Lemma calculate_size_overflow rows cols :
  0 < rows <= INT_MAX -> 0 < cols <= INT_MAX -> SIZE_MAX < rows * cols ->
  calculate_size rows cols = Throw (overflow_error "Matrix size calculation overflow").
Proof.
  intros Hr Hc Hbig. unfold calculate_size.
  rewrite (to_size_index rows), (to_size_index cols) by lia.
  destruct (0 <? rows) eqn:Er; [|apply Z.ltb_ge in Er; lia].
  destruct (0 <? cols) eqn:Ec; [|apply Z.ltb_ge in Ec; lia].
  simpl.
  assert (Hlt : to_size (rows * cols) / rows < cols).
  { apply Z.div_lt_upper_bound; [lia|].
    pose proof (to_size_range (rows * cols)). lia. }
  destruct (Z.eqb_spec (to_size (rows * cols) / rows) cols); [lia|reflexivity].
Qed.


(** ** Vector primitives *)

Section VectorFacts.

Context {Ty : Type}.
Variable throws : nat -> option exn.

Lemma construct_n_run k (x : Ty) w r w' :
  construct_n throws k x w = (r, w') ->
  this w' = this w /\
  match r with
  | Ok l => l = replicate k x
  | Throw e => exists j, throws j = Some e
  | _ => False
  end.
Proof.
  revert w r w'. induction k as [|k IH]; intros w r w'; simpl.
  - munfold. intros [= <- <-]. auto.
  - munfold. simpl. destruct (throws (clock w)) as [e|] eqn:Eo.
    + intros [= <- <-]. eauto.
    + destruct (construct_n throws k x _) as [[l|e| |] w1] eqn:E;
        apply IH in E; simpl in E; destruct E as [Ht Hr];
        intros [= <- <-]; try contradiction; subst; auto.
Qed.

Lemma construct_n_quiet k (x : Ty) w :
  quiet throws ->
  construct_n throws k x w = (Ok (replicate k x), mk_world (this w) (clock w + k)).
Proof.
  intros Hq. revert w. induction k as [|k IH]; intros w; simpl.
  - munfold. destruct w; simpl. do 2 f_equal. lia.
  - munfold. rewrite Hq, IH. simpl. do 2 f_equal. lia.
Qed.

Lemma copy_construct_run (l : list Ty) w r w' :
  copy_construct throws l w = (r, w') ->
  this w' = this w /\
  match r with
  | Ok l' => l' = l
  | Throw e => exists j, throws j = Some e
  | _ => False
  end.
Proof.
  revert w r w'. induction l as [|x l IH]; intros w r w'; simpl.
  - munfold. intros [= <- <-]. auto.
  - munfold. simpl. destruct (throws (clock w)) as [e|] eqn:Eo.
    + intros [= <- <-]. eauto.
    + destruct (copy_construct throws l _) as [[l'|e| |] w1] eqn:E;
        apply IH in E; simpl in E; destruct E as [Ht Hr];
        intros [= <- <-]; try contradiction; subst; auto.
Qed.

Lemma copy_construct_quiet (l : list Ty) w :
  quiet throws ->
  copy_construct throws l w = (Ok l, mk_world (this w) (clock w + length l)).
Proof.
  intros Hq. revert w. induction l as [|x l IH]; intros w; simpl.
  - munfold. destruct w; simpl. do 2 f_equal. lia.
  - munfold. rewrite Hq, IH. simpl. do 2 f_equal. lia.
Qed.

-------

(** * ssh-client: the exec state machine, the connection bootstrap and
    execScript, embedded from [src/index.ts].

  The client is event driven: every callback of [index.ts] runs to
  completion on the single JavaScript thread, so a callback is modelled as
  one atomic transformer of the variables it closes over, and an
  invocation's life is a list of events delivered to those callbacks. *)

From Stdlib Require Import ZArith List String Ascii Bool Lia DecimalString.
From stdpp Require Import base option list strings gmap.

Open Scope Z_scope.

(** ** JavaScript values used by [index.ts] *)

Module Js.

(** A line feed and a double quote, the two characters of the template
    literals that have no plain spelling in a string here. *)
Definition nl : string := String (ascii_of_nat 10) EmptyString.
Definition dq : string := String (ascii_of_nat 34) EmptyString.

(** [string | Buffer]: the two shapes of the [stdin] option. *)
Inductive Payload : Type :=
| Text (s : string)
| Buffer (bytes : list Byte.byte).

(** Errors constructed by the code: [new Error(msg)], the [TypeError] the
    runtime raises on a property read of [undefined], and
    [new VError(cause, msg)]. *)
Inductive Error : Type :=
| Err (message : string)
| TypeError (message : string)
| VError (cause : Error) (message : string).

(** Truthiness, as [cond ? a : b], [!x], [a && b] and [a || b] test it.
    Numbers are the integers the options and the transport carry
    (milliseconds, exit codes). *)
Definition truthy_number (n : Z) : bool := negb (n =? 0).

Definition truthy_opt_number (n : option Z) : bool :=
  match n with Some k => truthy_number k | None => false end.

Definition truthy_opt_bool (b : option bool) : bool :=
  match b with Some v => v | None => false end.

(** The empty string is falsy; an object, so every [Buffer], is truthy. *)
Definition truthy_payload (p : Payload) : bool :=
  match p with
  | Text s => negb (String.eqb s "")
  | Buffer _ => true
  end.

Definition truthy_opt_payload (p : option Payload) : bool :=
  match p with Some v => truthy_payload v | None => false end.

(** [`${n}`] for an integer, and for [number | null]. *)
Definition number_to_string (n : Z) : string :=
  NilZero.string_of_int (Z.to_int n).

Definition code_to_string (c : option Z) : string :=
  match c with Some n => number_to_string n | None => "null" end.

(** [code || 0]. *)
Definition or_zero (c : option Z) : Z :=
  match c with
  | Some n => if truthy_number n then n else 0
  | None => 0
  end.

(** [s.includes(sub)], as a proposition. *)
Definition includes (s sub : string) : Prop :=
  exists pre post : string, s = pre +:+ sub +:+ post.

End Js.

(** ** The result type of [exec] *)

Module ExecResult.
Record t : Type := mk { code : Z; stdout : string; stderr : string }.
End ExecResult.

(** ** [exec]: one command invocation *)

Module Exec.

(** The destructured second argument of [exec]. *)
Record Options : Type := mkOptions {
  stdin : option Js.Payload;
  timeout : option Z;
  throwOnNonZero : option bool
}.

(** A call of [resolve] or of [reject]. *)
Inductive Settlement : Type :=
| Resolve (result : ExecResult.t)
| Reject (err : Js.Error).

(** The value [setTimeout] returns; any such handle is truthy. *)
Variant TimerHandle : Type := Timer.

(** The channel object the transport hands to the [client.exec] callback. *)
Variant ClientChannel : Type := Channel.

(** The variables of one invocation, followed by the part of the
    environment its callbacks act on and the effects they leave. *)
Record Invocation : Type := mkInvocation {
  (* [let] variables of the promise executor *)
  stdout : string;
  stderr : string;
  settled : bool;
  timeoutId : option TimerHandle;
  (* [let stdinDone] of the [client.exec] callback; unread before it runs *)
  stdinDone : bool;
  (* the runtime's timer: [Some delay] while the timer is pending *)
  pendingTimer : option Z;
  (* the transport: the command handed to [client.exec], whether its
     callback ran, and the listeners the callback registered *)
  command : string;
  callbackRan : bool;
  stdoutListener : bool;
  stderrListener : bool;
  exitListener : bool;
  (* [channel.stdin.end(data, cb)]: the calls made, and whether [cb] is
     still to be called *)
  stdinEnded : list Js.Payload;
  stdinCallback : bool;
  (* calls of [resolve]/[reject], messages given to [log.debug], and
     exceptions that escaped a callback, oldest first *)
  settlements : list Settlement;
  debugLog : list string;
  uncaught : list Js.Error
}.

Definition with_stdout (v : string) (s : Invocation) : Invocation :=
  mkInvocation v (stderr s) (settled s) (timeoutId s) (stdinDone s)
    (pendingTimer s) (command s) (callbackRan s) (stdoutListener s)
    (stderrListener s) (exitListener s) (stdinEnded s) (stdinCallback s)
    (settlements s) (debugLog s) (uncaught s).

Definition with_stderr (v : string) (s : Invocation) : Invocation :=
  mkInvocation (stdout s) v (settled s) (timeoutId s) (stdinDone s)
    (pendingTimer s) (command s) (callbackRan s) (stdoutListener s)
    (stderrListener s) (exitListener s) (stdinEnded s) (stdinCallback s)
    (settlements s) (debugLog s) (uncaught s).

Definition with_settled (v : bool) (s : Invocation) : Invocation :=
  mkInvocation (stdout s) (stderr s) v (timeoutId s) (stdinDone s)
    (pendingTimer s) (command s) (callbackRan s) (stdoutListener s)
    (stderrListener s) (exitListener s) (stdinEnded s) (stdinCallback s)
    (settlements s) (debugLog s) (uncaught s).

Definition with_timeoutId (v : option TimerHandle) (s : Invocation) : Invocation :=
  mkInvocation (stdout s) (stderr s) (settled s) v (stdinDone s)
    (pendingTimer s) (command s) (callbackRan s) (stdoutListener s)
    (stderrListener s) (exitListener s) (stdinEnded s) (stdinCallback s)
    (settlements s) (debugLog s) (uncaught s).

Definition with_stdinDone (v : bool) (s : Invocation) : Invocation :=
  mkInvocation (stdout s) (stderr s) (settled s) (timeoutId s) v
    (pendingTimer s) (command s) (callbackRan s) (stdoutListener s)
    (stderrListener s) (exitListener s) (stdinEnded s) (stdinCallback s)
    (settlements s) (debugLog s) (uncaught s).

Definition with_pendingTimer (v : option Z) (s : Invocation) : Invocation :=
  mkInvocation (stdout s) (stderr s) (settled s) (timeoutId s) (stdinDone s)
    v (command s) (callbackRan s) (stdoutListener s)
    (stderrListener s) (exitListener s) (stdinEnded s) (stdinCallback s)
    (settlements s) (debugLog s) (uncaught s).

-------

WHAT THE EXERCISE ASKS: Copy each line above where "Buffer" appears.

RESULT BELOW:
(** [string | Buffer]: the two shapes of the [stdin] option. *)
| Buffer (bytes : list Byte.byte).
(** The empty string is falsy; an object, so every [Buffer], is truthy. *)
  | Buffer _ => true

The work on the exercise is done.